Addressed to a campus health director, the HS340 Unit 5 memo example splits a residence-hall flu gap into a real confounder, vaccination, and a measurement distortion, clinic access. Searches like "hs 340 unit 5 assignment example", "hs340 unit 5 sample" and "hs340 unit 5 example" land here.
What a finished HS340 Unit 5 bias and confounding memo looks like
Two pages, a memo header and a bottom line: halls do carry somewhat more influenza-like illness, but much less than the clinic records suggest. Background takes one paragraph. Of 4,000 students followed through one season, clinic records show 176 of 1,600 hall residents with the illness, 11.0 percent, against 154 of 2,400 off-campus students, 6.4 percent, a risk ratio of 1.71. A stratified table follows. Among unvaccinated students the ratio is 1.30, and among vaccinated students it is also 1.30; the crude figure ran higher because only a quarter of hall residents were vaccinated, against 58 percent of those off campus. A second section turns to the records themselves: an end-of-term survey found that 62 percent of ill hall residents visited the clinic, compared with 38 percent of ill off-campus students.
How a HS340 Unit 5 example is structured
One distinction organizes the memo, and the headings keep it visible: a confounder that genuinely differs between groups on one side, a flaw in how illness was recorded on the other. Vaccination is handled first because it can be checked with the data in hand. It meets both conditions a confounder needs, since it differs between the two groups and lowers illness risk in its own right, and stratifying on it moves the ratio from 1.71 to 1.30. Clinic access is handled second and differently. No stratum fixes it, because the outcome itself was measured unevenly. The memo applies the survey's visit percentages to show that the recorded gap could shrink to a ratio near 1.05 if those percentages hold. Recommendations follow the split: offer vaccination in the halls, and count illness through a survey that reaches every student equally.
Bottom line for the director
Hall residents probably do fall ill somewhat more often, but the recorded gap is inflated twice over. Two actions follow, and the memo names both before any table appears.
A factor that belongs in the analysis
Vaccination coverage of 25 percent in the halls against 58 percent off campus, and lower illness among the vaccinated in both settings. Stratum-specific ratios of 1.30 replace the crude 1.71.
A flaw that no stratum repairs
The clinic sits inside the residence complex. Ill hall residents walk in; ill off-campus students often stay home, so their illness never enters the record the analysis relied on.
The gap after correcting the count
Dividing each recorded risk by its visit percentage gives about 17.7 and 16.9 percent, a ratio near 1.05. The memo labels this a sensitivity check resting on one survey, not a new estimate.
Two remedies for two problems
Vaccination clinics in the halls address the real factor. A symptom survey sent to every enrolled student addresses the distortion, since it does not depend on who walks into a clinic.
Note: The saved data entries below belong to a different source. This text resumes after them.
(** The session started in [fresh_world] ticks every asset; the user
    unticks b.svg. *)
Definition fresh_self : ScreensaverSettings :=
  {| config_data :=
       <["enabled_characters" := VList [VStr "a.svg"; VStr "b.svg"; VStr "c.svg"]]>
         DEFAULT_CONFIG;
     available_assets := ["a.svg"; "b.svg"; "c.svg"];
     speed_var := Returns 1.0%float;
     population_var := Returns 17%Z;
     scale_var := Returns 1.0%float;
     rand_var := Returns 0.5%float;
     bg_var := "pure-black";
     cycle_settings_var := false;
     bg_cycle_sec_var := Returns 10%Z;
     lens_var := "none";
     char_vars := [("a.svg", true); ("b.svg", true); ("c.svg", true)] |}.

Definition unticked_session : session :=
  run Json.dump [Click "b.svg"] (fresh_self, fresh_world).

(** The browser of the preview is not installed. *)
Definition no_browser (w : world) : world :=
  set_faults None WriteOk
    (fun cmd =>
       match cmd with
       | "chromium-browser" :: _ =>
           Some (Exception "[Errno 2] No such file or directory: 'chromium-browser'")
       | _ => None
       end)
    w.

Definition resaved_session : session :=
  snd (save_config Json.dump true unticked_session).

(** ** Vocabulary of the further properties *)

(** A directory entry is a name without a slash. *)
Fixpoint plain_name (name : string) : bool :=
  match name with
  | EmptyString => true
  | String c rest => negb (Ascii.eqb c "/"%char) && plain_name rest
  end.

(** The checkbox [build_chars_tab] makes for an asset. *)
Definition checkbox_of (saved : list value) (asset : string) : string * bool :=
  (asset, py_in asset saved).

(** The exception of the first numeric control that cannot be read, in
    the order the dict display of [save_config] reads them. *)
Definition first_unreadable (self : ScreensaverSettings) : option exn :=
  match speed_var self with
  | Raises e => Some e
  | Returns _ =>
  match population_var self with
  | Raises e => Some e
  | Returns _ =>
  match scale_var self with
  | Raises e => Some e
  | Returns _ =>
  match rand_var self with
  | Raises e => Some e
  | Returns _ =>
  match bg_cycle_sec_var self with
  | Raises e => Some e
  | Returns _ => None
  end end end end end.

(** The environment [w'] continues [w]: the logs have grown at their
    end, nothing was printed, the assets directory is the same, and
    config.json, if it existed, still exists. *)
Definition continues (w w' : world) : Prop :=
  dialogs w `prefix_of` dialogs w'
  /\ popen_calls w `prefix_of` popen_calls w'
  /\ processes w `prefix_of` processes w'
  /\ stdout w' = stdout w
  /\ assets_dir w' = assets_dir w
  /\ (is_Some (config_file w) -> is_Some (config_file w')).

(** ** Further concrete sessions *)

(** An assets directory with entries that are not assets. *)
Definition cluttered_listing : list string :=
  ["b.svg"; ".hidden.svg"; "notes.txt"; "a.svg"; "c.SVG"; "svg"].

Definition cluttered_world : world := quiet_world None (Some cluttered_listing).

(** config.json selects b.svg and an asset that is gone; the catalog is
    a.svg, b.svg, c.svg. *)
Definition partial_doc : gmap string value :=
  <["enabled_characters" := VList [VStr "b.svg"; VStr "gone.svg"]]> DEFAULT_CONFIG.

Definition partial_world : world :=
  quiet_world (Some (Json.dump (VDict partial_doc))) (Some ["a.svg"; "b.svg"; "c.svg"]).

Definition partial_self : ScreensaverSettings :=
  {| config_data := partial_doc;
     available_assets := ["a.svg"; "b.svg"; "c.svg"];
     speed_var := Returns 1.0%float;
     population_var := Returns 17%Z;
     scale_var := Returns 1.0%float;
     rand_var := Returns 0.5%float;
     bg_var := "pure-black";
     cycle_settings_var := false;
     bg_cycle_sec_var := Returns 10%Z;
     lens_var := "none";
     char_vars := [("a.svg", false); ("b.svg", true); ("c.svg", false)] |}.

(** config.json holds a JSON list. *)
Definition list_world : world := quiet_world (Some "[1, 2]") (Some ["a.svg"]).

(** The speed cannot be read, with an exception that is not a
    [ValueError], and the cycle time is not a number. *)
Definition unreadable_controls : controls :=
  {| c_speed := Raises (Exception "expected floating-point number but got 'fast'");
     c_population := Returns 17%Z;
     c_scale := Returns 1.0%float;
     c_rand := Returns 0.5%float;
     c_bg := "random";
     c_cycle_settings := false;
     c_bg_cycle_sec := Raises (ValueError "invalid literal for int() with base 10: 'soon'");
     c_lens := "none" |}.

(** config.json cannot be opened for writing. *)
Definition read_only (w : world) : world :=
  set_faults None
    (OpenFails (Exception "[Errno 13] Permission denied: 'config.json'"))
    (fun _ => None) w.

(** The disk is full after the first character of the document. *)
Definition disk_full (w : world) : world :=
  set_faults None
    (DumpFails (Exception "[Errno 28] No space left on device") "{")
    (fun _ => None) w.

(** The interpreter of the web server is not installed. *)
Definition no_server (w : world) : world :=
  set_faults None WriteOk
    (fun cmd =>
       match cmd with
       | "python3" :: _ =>
           Some (Exception "[Errno 2] No such file or directory: 'python3'")
       | _ => None
       end)
    w.

(** The session that starts on a config.json that is not JSON. *)
Definition recovered_self : ScreensaverSettings :=
  {| config_data := <["enabled_characters" := VList [VStr "a.svg"]]> DEFAULT_CONFIG;
     available_assets := ["a.svg"];
     speed_var := Returns 1.0%float;
     population_var := Returns 17%Z;
     scale_var := Returns 1.0%float;
     rand_var := Returns 0.5%float;
     bg_var := "pure-black";
     cycle_settings_var := false;
     bg_cycle_sec_var := Returns 10%Z;
     lens_var := "none";
     char_vars := [("a.svg", true)] |}.

(** The session that starts without config.json and without assets. *)
Definition bare_self : ScreensaverSettings :=
  {| config_data := DEFAULT_CONFIG;
     available_assets := [];
     speed_var := Returns 1.0%float;
     population_var := Returns 17%Z;
     scale_var := Returns 1.0%float;
     rand_var := Returns 0.5%float;
     bg_var := "pure-black";
     cycle_settings_var := false;
     bg_cycle_sec_var := Returns 10%Z;
     lens_var := "none";
     char_vars := [] |}.

(** A config.json whose speed is a word. *)
Definition fast_doc : gmap string value := <["speed" := VStr "fast"]> DEFAULT_CONFIG.

Definition fast_world : world :=
  quiet_world (Some (Json.dump (VDict fast_doc))) (Some ["a.svg"]).

(** ** Vocabulary of the reference [json] module *)

(** The character of the decimal digit [d]. *)
Definition digit_char (d : Z) : ascii := ascii_of_nat (48 + Z.to_nat d).

(** A text that does not go on with a digit. *)
Definition no_digit (s : string) : Prop :=
  match s with
  | String c _ => Json.is_digit c = false
  | EmptyString => True
  end.

(** What follows a value in the text [dump] writes: nothing, a comma or
    a line break. *)
Definition ends_value (s : string) : Prop :=
  match s with
  | EmptyString => True
  | String c _ => c = ","%char \/ c = ascii_of_nat 10
  end.

(** A value of the declared schema: a scalar or a list of strings. *)
Definition schema_value (v : value) : Prop :=
  match v with
  | VList l => Forall (fun x => match x with VStr _ => True | _ => False end) l
  | VDict _ => False
  | _ => True
  end.

(** A document all of whose values are of the declared schema. *)
Definition schema_document (d : gmap string value) : Prop :=
  map_Forall (fun _ v => schema_value v) d.

#[global] Instance schema_value_dec v : Decision (schema_value v).
Proof.
  destruct v as [| | | | |l|]; try (left; exact I); [|right; exact id].
  apply Forall_dec. intros [| | | | | |]; (left; exact I) || (right; exact id).
Defined.

#[global] Instance schema_document_dec d : Decision (schema_document d).
Proof. unfold schema_document. apply _. Defined.

(** The text of one member of a dict written at [level]. *)
Definition member_text (level : nat) (kv : string * value) : string :=
  Json.dump_string kv.1 ++ ": " ++ Json.dump_at (S level) kv.2.

(** What [read_members] does once it has read the key and the colon of
    a member, with the outcome of reading the value. *)
Definition read_members_rest (fuel : nat) (key : string) (seen : gmap string value)
    (r : outcome (value * string)) : outcome (gmap string value * string) :=
  match r with
  | Returns (v, r3) =>
      match Json.skip_ws r3 with
      | String c r4 =>
          if (Json.code c =? 44)%nat then Json.read_members fuel r4 (<[key := v]> seen)
          else if (Json.code c =? 125)%nat then Returns (<[key := v]> seen, r4)
          else Raises (ValueError "Expecting ',' delimiter")
      | EmptyString => Raises (ValueError "Expecting ',' delimiter")
      end
  | Raises e => Raises e
  end.

(** * The reference [json] module reads what it writes

    [Json.load] gives back every document of the schema that [Json.dump]
    wrote: the digits of an integer are read as the integer, the exact
    decimal expansion of a float rounds to the float, the escapes of a
    string are undone, and the members of a dict are read in the order
    they were written. *)

(** ** Appending *)

Lemma append_cons a s t : String a s ++ t = String a (s ++ t).
Proof. reflexivity. Qed.

Lemma append_empty_l t : EmptyString ++ t = t.
Proof. reflexivity. Qed.

Lemma append_empty_r s : s ++ EmptyString = s.
Proof. induction s as [|a s IH]; [done|]. rewrite append_cons. by f_equal. Qed.

Lemma append_assoc (s t u : string) : (s ++ t) ++ u = s ++ (t ++ u).
Proof. induction s as [|a s IH]; [done|]. rewrite !append_cons. by f_equal. Qed.

Lemma length_append (s t : string) :
  String.length (s ++ t) = (String.length s + String.length t)%nat.
Proof. induction s as [|a s IH]; [done|]. rewrite append_cons. simpl. by rewrite IH. Qed.


(** ** Digits *)

Lemma code_digit_char d : (0 <= d < 10)%Z -> Json.code (digit_char d) = (48 + Z.to_nat d)%nat.
Proof.
  intros Hd. unfold Json.code, digit_char. apply nat_ascii_embedding. lia.
Qed.

Lemma is_digit_digit_char d : (0 <= d < 10)%Z -> Json.is_digit (digit_char d) = true.
Proof.
  intros Hd. unfold Json.is_digit. rewrite code_digit_char by done.
  apply andb_true_intro. split; apply Nat.leb_le; lia.
Qed.

Lemma read_digits_stop s acc count :
  no_digit s -> Json.read_digits s acc count = (acc, count, s).
Proof. destruct s as [|c s]; [done|]. simpl. by intros ->. Qed.

Lemma read_digits_fixed k : forall f acc a count,
  (0 <= f < 10 ^ Z.of_nat k)%Z ->
  Json.read_digits (Json.fixed_digits k f acc) a count
  = Json.read_digits acc (a * 10 ^ Z.of_nat k + f)%Z (count + k)%nat.
Proof.
  induction k as [|k IH]; intros f acc a count Hf.
  - simpl. f_equal; [|lia]. simpl in Hf. lia.
  - cbn [Json.fixed_digits].
    assert (Hpow : (10 ^ Z.of_nat (S k) = 10 * 10 ^ Z.of_nat k)%Z).
    { rewrite Nat2Z.inj_succ, Z.pow_succ_r by lia. done. }
    rewrite Hpow in Hf.
    assert (Hd : (0 <= f mod 10 < 10)%Z) by (apply Z.mod_pos_bound; lia).
    rewrite IH.
    + change (ascii_of_nat (48 + Z.to_nat (f mod 10))) with (digit_char (f mod 10)).
      cbn [Json.read_digits]. rewrite is_digit_digit_char, code_digit_char by done.
      f_equal; [|lia]. rewrite Hpow.
      replace (Z.of_nat (48 + Z.to_nat (f mod 10) - 48)) with (f mod 10)%Z by lia.
      pose proof (Z.div_mod f 10). lia.
    + split; [apply Z.div_pos; lia|]. apply Z.div_lt_upper_bound; lia.
Qed.

Lemma fixed_digits_acc k : forall f acc,
  Json.fixed_digits k f acc = Json.fixed_digits k f EmptyString ++ acc.
Proof.
  induction k as [|k IH]; intros f acc; [done|].
  cbn [Json.fixed_digits]. rewrite IH, (IH _ (String _ EmptyString)).
  by rewrite append_assoc.
Qed.

Lemma fixed_digits_head k : forall f acc,
  (0 <= f < 10 ^ Z.of_nat (S k))%Z ->
  exists tail,
    Json.fixed_digits (S k) f acc = String (digit_char (f / 10 ^ Z.of_nat k)) tail.
Proof.
  induction k as [|k IH]; intros f acc Hf.
  - exists acc. cbn [Json.fixed_digits]. unfold digit_char.
    change (10 ^ Z.of_nat 1)%Z with 10%Z in Hf.
    rewrite Z.mod_small by done. by rewrite Z.div_1_r.
  - assert (Hpow : forall n, (10 ^ Z.of_nat (S n) = 10 * 10 ^ Z.of_nat n)%Z).
    { intros n. rewrite Nat2Z.inj_succ, Z.pow_succ_r by lia. done. }
    change (Json.fixed_digits (S (S k)) f acc)
      with (Json.fixed_digits (S k) (f / 10)
              (String (ascii_of_nat (48 + Z.to_nat (f mod 10))) acc)).
    destruct (IH (f / 10)%Z (String (ascii_of_nat (48 + Z.to_nat (f mod 10))) acc))
      as [tail ->].
    + rewrite (Hpow (S k)) in Hf.
      split; [apply Z.div_pos; lia|]. apply Z.div_lt_upper_bound; lia.
    + exists tail. rewrite (Hpow k), Z.div_div by lia. done.
Qed.

(** [digits] writes a number with as many digits as it has. *)
Lemma digits_from_fixed fuel : forall n acc,
  (0 <= n < 2 ^ Z.of_nat (S fuel))%Z ->
  exists k,
    Json.digits_from (S fuel) n acc = Json.fixed_digits (S k) n acc
    /\ (n < 10 ^ Z.of_nat (S k))%Z
    /\ (0 < n -> 10 ^ Z.of_nat k <= n)%Z.
Proof.
  induction fuel as [|fuel IH]; intros n acc Hn.
  - exists 0%nat. change (2 ^ Z.of_nat 1)%Z with 2%Z in Hn.
    cbn [Json.digits_from]. destruct (Z.ltb_spec n 10); [|lia].
    split; [done|]. simpl. lia.
  - remember (S fuel) as fuel' eqn:Hfuel.
    cbn [Json.digits_from]. destruct (Z.ltb_spec n 10) as [Hlt|Hge].
    + exists 0%nat. split; [done|]. simpl. lia.
    + subst fuel'.
      destruct (IH (n / 10)%Z (String (ascii_of_nat (48 + Z.to_nat (n mod 10))) acc))
        as (k & -> & Hk & Hk').
      * rewrite (Nat2Z.inj_succ (S fuel)), Z.pow_succ_r in Hn by lia.
        split; [apply Z.div_pos; lia|]. apply Z.div_lt_upper_bound; lia.
      * exists (S k). split; [done|].
        assert (Hpow : forall m, (10 ^ Z.of_nat (S m) = 10 * 10 ^ Z.of_nat m)%Z).
        { intros m. rewrite Nat2Z.inj_succ, Z.pow_succ_r by lia. done. }
        assert (0 < n / 10)%Z by (apply Z.div_str_pos; lia).
        pose proof (Z.div_mod n 10). pose proof (Z.mod_pos_bound n 10).
        split; [rewrite (Hpow (S k))|rewrite (Hpow k)]; lia.
Qed.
Where marks go in HS340 Unit 5
Memo rubrics in HS340 generally reward correct classification of each problem, evidence for it, and advice a nontechnical reader can use. Classification is where most papers lose ground. Calling uneven clinic use a confounder, or proposing to adjust for it, shows the two ideas have merged, and graders in many sections mark that outright. Giving each problem its own section and its own remedy is how the example holds that row. The stratified table and the survey figures carry the evidence row, since each shows its problem instead of asserting it. Advice marks depend on the director being able to act without reading the method. Deductions also follow memos that list every conceivable bias, that present the corrected 1.05 as fact, or that recommend adjustment for a variable the data never recorded.
Get a HS340 Unit 5 example written to your instructions
Whatever association the HS340 Unit 5 scenario presents, the memo can separate the distortion from the third factor in the same way. Attach the scenario, any tables, the named reader and the rubric. The first custom sample is free, arrives within 24-48 hours, and gives each problem its own evidence and its own fix.
HS340 Unit 5 questions, answered
What is the quickest test for whether something is bias or confounding?
Ask whether the problem would still exist if every measurement were perfect. A confounder would: vaccination really does differ between hall and off-campus students and really does lower illness. Bias would not, because it lives in the way a study selected or recorded its participants. Uneven clinic use disappears once illness is counted the same way for everyone, which marks it as information bias.
Why does the example stratify rather than adjust with a model?
Stratification shows the confounding happening, which suits an introductory memo and a nontechnical reader. Two strata with identical ratios of 1.30 make the point more plainly than a coefficient would. A regression model would reach a similar answer, and some sections expect one, but the director needs to see why the figure moved, and a small table shows that directly.
Is the corrected ratio of 1.05 the true answer?
No, and the memo says so. It rests on one survey's visit percentages, which carry their own sampling error and depend on students remembering whether they went to the clinic. The figure shows how much the distortion could matter, which is enough to justify changing how illness is counted. The true ratio would come from the survey recommended at the end.